Location and General Description
This ecoregion is made up of the lowland dipterocarp forests of Borneo. All of Borneo, Java, Sumatra, and mainland Malaysia and Indochina were once part of the same landmass during the Pleistocene glacial period. Land bridges connected all of these islands, fostering waves of migrations of animals, plants, and humans (MacKinnon 1997). Today Borneo is separate but shares similarities in flora and fauna with these other landmasses. The geology of the Borneo Lowland Rain Forests [IM0102] consists of limestones, volcanic rocks, schist-gneiss complexes, and sedimentary rocks. Soils are primarily ultisols and inceptisols, generally older, infertile soils (RePPProT 1990). Based on the Köppen climate zone system, this ecoregion falls in the tropical wet climate zone (National Geographic Society 1999). Monthly rainfall exceeds 200 mm year-round, and the temperature rarely fluctuates more than 10°C.

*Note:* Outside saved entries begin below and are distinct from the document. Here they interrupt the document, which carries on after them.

(* ===== verification/PingerSpec.v ===== *)
(** * What the pinger promises

    An answer is read as it was written; the worker never throws; each callback
    is called or dropped once, or the pinger still holds it; pings that were not
    answered in time are given up. *)
From S2P Require Import Prelude Dbuf Messages Time Errors Effects Padding Url Address Cache Resolver ResolverSpec Pinger.

Open Scope Z_scope.

(** ** The answer of a server *)
Definition protocol_bytes (p : SupportedProtocol) : list Z := le_split 1 (sp_protocolId p) ++ le_split 2 (sp_port p).
Definition pong_bytes (id : Z) (protocols : list SupportedProtocol) (extra : list Z) : list Z :=
  le_split 1 MSG_PONG ++ le_split 4 id ++ le_split 1 (len protocols) ++ concat (protocol_bytes <$> protocols) ++
  le_split 2 (len extra) ++ extra.

Definition protocol_ok (p : SupportedProtocol) : Prop := 0 <= sp_protocolId p < 2 ^ 8 /\ u16_ok (sp_port p).
Definition pong_ok (id : Z) (protocols : list SupportedProtocol) (extra : list Z) : Prop :=
  0 <= id < 2 ^ 32 /\ Forall protocol_ok protocols /\ len protocols < 2 ^ 8 /\ len extra < 2 ^ 16.

Section Pong.
Context {T : TimeLib} {BR : ByteReader} {RL : ByteReaderLaws BR}.

Lemma parses_protocols ps :
  Forall protocol_ok ps -> parses (read_protocols (length ps)) (concat (protocol_bytes <$> ps)) ps.
Proof.
  induction 1 as [|[id port] ps [Hid Hport] _ IH]; [apply parses_ret|]. cbn [length read_protocols fmap list_fmap concat].
  unfold protocol_bytes at 1. cbn [sp_protocolId sp_port] in *. rewrite <- app_assoc.
  eapply parses_bind; [by apply parses_u8|]. cbv beta.
  eapply parses_bind; [by apply parses_u16|]. cbv beta.
  rewrite <- (app_nil_r (concat _)). eapply parses_bind; [exact IH|]. apply parses_ret.
Qed.

Definition pong_result (id : Z) (protocols : list SupportedProtocol) (extra : list Z) : PingResult :=
  {| pr_pingId := id; pr_responseTime := zero; pr_protocols := protocols; pr_extraData := extra;
     pr_timedOut := false; pr_errored := false |}.

(** What the reader of the answer takes, and that it takes all of it. *)
Definition pong_rest (id : Z) (ps : list SupportedProtocol) (extra : list Z) : list Z :=
  le_split 4 id ++ le_split 1 (len ps) ++ concat (protocol_bytes <$> ps) ++ le_split 2 (len extra) ++ extra.

Lemma parses_extra extra :
  let d r := if 0 <? len extra then readBytes (len extra) r else Ok ([], r) in
  parses d extra extra /\ cut_short d extra.
Proof.
  cbn zeta. destruct extra as [|x extra]; [split; [apply parses_ret|apply cut_ret]|].
  split; [by apply parses_bytes|]. eapply cut_reads; [apply readBytes_law|done].
Qed.

Lemma cut_uint n bs d : (forall r, d r = reads unread advance (Z.of_nat n) le_combine r) -> len bs = Z.of_nat n -> cut_short d bs.
Proof. intros Hd Hl. by eapply cut_reads. Qed.

Lemma cut_protocols ps : Forall protocol_ok ps -> cut_short (read_protocols (length ps)) (concat (protocol_bytes <$> ps)).
Proof.
  induction 1 as [|[id port] ps [Hid Hport] Hps IH]; [apply cut_ret|]. cbn [length read_protocols fmap list_fmap concat].
  unfold protocol_bytes at 1. cbn [sp_protocolId sp_port] in *. rewrite <- app_assoc.
  eapply cut_bind; [by apply parses_u8|apply (cut_uint 1); [apply readU8_law|done]|]. cbv beta.
  eapply cut_bind; [by apply parses_u16|apply (cut_uint 2); [apply readU16_law|done]|]. cbv beta.
  rewrite <- (app_nil_r (concat _)). eapply cut_bind; [by apply parses_protocols|exact IH|apply cut_ret].
Qed.

Lemma read_pong_spec id ps extra :
  pong_ok id ps extra ->
  parses read_pong (pong_rest id ps extra) (pong_result id ps extra) /\ cut_short read_pong (pong_rest id ps extra).
Proof.
  intros (Hid & Hps & Hn & Hx). destruct (parses_extra extra) as [Hpx Hcx]. cbn zeta in *.
  unfold read_pong, pong_rest. split.
  - eapply parses_bind; [by apply parses_u32|]. cbv beta.
    eapply parses_bind; [apply parses_u8; lia|]. cbv beta. rewrite Nat2Z.id.
    eapply parses_bind; [by apply parses_protocols|]. cbv beta.
    eapply parses_bind; [apply parses_u16; lia|]. cbv beta.
    match goal with |- parses ?f _ ?v => enough (parses f (extra ++ []) v) as H by (by rewrite app_nil_r in H) end.
    eapply parses_bind; [exact Hpx|apply parses_ret].
  - eapply cut_bind; [by apply parses_u32|apply (cut_uint 4); [apply readU32_law|done]|]. cbv beta.
    eapply cut_bind; [apply parses_u8; lia|apply (cut_uint 1); [apply readU8_law|done]|]. cbv beta. rewrite Nat2Z.id.
    eapply cut_bind; [by apply parses_protocols|by apply cut_protocols|]. cbv beta.
    eapply cut_bind; [apply parses_u16; lia|apply (cut_uint 2); [apply readU16_law|done]|]. cbv beta.
    match goal with |- cut_short ?f _ => enough (cut_short f (extra ++ [])) as H by (by rewrite app_nil_r in H) end.
    eapply cut_bind; [exact Hpx|exact Hcx|apply cut_ret].
Qed.
(* ===== verification/Connection.v ===== *)
(** * Connection

    [include/qunet/Connection.hpp], [src/Connection.cpp]: the object that the
    application uses.  A worker task runs [workerThreadLoop] again and again; the
    application calls [connect], [disconnect], [sendData] and the setters from
    other tasks.  The tasks share the object: whatever the application does
    happens while the worker waits.  [await] is the only place where the worker
    waits, and takes what the application does meanwhile from a script, so that a
    theorem for all scripts is one for all such interleavings. *)
From S2P Require Import Prelude Messages Time Errors Effects Transport Address Url Socket Sorting Cache Resolver Pinger ConnError.

Inductive ConnectionState :=
  | Disconnected
  | DnsResolving
  | Pinging
  | Connecting
  | Connected
  | Closing
  | Reconnecting.
#[export] Instance ConnectionState_eq_dec : EqDecision ConnectionState.
Proof. solve_decision. Defined.

Inductive ContextType := Client1_3 | Client.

The natural vegetation of this ecoregion is tropical lowland rain forest. The region's stable climatic conditions have given rise to some of the world's richest assemblage of flowering plants. Forests contain a high diversity of tree species, and dominant species are uncommon. As many as 240 different tree species can grow within 1 ha, with another 120 in the hectare adjacent (Kartawinata et al. 1981; Ashton 1989). The general characteristics of these forests are canopies 24-36 m high, with emergents reaching up to 65 m. Dipterocarpaceae is a dominant family in the emergent stratum (Whitmore 1984). In the richest forests, up to 80 percent of the emergent trees are dipterocarps, although the white-barked Koompassia tree (Laurelaceae) is a readily identifiable emergent as well. Of the dipterocarp genera, Dipterocarpus, Dryobalanops, and Shorea are the emergents, and Hopea and Vatica usually are found in the main canopy. Berseraceae and Sapotaceae are other common main canopy families (MacKinnon et al. 1996). Bornean ironwood (Eusideroxylon zageri), or Belian, is a common and commercially valuable species. A third layer occurs below the canopy of shade-tolerant species, adorned with lianas, orchids, and epiphytic ferns. This layer includes many species from the Euphorbiaceae, Rubiaceae, Annonaceae, Lauraceae, and Myristicaceae families. In some cases Euphorbiaceae is more common than dipterocarps, being the second most common family in Borneo (Newberry et al. 1992). Another unique feature of this layer is the prevalence of caulifory. Caulifory is a phenomenon in which trees bear their flowers and fruits on their trunks. The forest durian (Durio testudinarum) is a common example of caulifory. On the forest floor, herbs, seedlings, and shade-tolerant palms exploit the few places that receive sunlight.
Limestone formations are found throughout Borneo and include extensive areas in the Sangkulirang Peninsula and the limestone hills of Sarawak. Detailed botanical surveys of the limestone areas have not been completed, but preliminary studies suggest that this habitat supports a tremendous number of flora species, many of them probably endemic (Whitmore 1989). Although limestone forest has little commercially valuable timber, herbs such as Balsaminaceae, Begoniaceae, and Gesneriaceae (which are well represented in this ecoregion) have horticultural potential (Whitmore 1989). The Labi Hills of the Brunei-Sarawak border support a diverse mosaic of forests on podzols and sandy yellow soils, and these are rich in endemics, including two palms, Livistona exigua and Pinanga yassinii, known only from podzolized ridges in the Ulu Ingei area (WWF and IUCN 1995). There seems to be no special vertebrate fauna associated with limestone in this ecoregion, although banteng (Bos javanicus), orangutan (Pongo pygmaeus), Bornean gibbon (Hylobates muelleri), sambar (Cervus unicolor), muntjac (Muntiacus muntjak), and mousedeer (Tragulus spp.) all use limestone outcroppings (MacKinnon et al. 1996).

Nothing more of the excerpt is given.